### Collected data
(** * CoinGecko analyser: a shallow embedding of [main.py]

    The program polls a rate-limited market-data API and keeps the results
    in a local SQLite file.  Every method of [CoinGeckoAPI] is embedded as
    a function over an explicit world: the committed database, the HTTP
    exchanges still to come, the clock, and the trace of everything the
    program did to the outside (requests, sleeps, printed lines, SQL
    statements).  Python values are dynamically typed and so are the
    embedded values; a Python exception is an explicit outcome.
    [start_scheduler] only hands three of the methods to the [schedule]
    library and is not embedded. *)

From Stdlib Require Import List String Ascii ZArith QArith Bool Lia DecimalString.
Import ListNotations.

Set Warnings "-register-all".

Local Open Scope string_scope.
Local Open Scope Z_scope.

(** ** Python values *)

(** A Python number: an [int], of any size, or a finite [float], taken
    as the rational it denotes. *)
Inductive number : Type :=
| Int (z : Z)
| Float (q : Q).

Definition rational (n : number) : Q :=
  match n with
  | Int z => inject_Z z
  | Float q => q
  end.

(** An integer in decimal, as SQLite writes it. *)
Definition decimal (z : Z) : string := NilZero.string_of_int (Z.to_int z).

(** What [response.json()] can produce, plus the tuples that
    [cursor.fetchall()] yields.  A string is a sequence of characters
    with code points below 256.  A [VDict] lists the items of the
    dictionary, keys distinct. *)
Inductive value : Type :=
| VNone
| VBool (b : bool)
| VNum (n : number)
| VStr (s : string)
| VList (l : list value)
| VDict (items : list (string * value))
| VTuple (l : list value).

### Task brief
From the very first line of the records down to the line with "Float (q : Q).", please write out each line exactly, including both ends and no other lines.

### Response to this exercise
(** * CoinGecko analyser: a shallow embedding of [main.py]

    The program polls a rate-limited market-data API and keeps the results
    in a local SQLite file.  Every method of [CoinGeckoAPI] is embedded as
    a function over an explicit world: the committed database, the HTTP
    exchanges still to come, the clock, and the trace of everything the
    program did to the outside (requests, sleeps, printed lines, SQL
    statements).  Python values are dynamically typed and so are the
    embedded values; a Python exception is an explicit outcome.
    [start_scheduler] only hands three of the methods to the [schedule]
    library and is not embedded. *)

From Stdlib Require Import List String Ascii ZArith QArith Bool Lia DecimalString.
Import ListNotations.

Set Warnings "-register-all".

Local Open Scope string_scope.
Local Open Scope Z_scope.

(** ** Python values *)

(** A Python number: an [int], of any size, or a finite [float], taken
    as the rational it denotes. *)
Inductive number : Type :=
| Int (z : Z)
| Float (q : Q).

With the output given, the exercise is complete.